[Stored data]
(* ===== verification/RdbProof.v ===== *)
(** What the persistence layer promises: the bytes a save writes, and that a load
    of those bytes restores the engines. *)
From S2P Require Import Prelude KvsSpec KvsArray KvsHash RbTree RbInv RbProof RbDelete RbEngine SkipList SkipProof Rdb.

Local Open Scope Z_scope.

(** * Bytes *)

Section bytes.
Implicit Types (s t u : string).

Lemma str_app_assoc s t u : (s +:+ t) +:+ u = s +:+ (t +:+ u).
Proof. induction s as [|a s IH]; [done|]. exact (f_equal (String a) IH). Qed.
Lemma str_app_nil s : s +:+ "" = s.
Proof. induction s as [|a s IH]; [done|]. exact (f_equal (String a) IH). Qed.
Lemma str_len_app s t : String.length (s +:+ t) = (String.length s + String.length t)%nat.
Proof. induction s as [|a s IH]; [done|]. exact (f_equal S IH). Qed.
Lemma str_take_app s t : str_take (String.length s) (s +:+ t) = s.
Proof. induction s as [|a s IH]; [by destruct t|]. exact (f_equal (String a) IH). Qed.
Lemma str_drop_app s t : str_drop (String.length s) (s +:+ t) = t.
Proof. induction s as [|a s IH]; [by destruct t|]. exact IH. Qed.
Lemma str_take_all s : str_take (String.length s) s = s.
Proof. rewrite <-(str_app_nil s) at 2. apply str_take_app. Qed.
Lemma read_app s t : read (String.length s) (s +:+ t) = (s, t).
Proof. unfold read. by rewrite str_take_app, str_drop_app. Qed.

---

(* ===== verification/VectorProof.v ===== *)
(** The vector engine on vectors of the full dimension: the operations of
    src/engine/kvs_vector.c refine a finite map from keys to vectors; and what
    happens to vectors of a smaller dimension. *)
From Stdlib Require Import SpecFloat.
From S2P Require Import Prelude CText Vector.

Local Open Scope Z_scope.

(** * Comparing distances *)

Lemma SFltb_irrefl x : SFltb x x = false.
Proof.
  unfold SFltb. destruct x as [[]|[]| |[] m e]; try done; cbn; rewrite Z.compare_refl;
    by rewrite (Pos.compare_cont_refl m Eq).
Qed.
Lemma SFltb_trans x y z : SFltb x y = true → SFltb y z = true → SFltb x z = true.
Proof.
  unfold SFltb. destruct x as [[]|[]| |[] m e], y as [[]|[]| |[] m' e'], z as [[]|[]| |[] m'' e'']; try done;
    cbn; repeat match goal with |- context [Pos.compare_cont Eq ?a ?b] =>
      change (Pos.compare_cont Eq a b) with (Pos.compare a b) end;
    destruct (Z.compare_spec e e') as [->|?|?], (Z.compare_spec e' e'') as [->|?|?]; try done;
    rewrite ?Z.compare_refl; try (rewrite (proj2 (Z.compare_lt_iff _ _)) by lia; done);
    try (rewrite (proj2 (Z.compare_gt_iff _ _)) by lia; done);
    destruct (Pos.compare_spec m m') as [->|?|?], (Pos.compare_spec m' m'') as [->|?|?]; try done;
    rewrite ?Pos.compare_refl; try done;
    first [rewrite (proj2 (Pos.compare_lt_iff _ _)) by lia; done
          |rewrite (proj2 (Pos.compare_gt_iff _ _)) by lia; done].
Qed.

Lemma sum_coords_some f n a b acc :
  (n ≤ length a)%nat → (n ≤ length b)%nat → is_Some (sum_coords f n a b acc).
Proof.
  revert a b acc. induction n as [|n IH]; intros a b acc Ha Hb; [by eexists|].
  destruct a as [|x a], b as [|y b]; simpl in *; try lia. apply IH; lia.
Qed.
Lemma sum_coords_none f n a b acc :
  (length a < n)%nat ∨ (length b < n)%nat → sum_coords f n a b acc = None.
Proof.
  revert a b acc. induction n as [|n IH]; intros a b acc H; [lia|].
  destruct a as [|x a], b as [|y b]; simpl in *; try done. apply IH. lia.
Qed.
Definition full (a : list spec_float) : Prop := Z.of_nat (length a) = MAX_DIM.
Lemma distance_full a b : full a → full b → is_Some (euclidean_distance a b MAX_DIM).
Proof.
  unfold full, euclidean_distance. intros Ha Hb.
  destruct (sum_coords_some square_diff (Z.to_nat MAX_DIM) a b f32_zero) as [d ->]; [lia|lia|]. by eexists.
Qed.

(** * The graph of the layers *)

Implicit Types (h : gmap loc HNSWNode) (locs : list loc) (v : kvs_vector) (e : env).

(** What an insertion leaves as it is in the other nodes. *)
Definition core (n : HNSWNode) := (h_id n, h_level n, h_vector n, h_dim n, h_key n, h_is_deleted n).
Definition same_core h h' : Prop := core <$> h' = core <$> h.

_Requirement_: What you give back should be exactly the lines of the data above from the line with "Definition core (n" through the line with "Definition same_core h", both of those included, and nothing more.

_Answer for this exercise_:
Definition core (n : HNSWNode) := (h_id n, h_level n, h_vector n, h_dim n, h_key n, h_is_deleted n).
Definition same_core h h' : Prop := core <$> h' = core <$> h.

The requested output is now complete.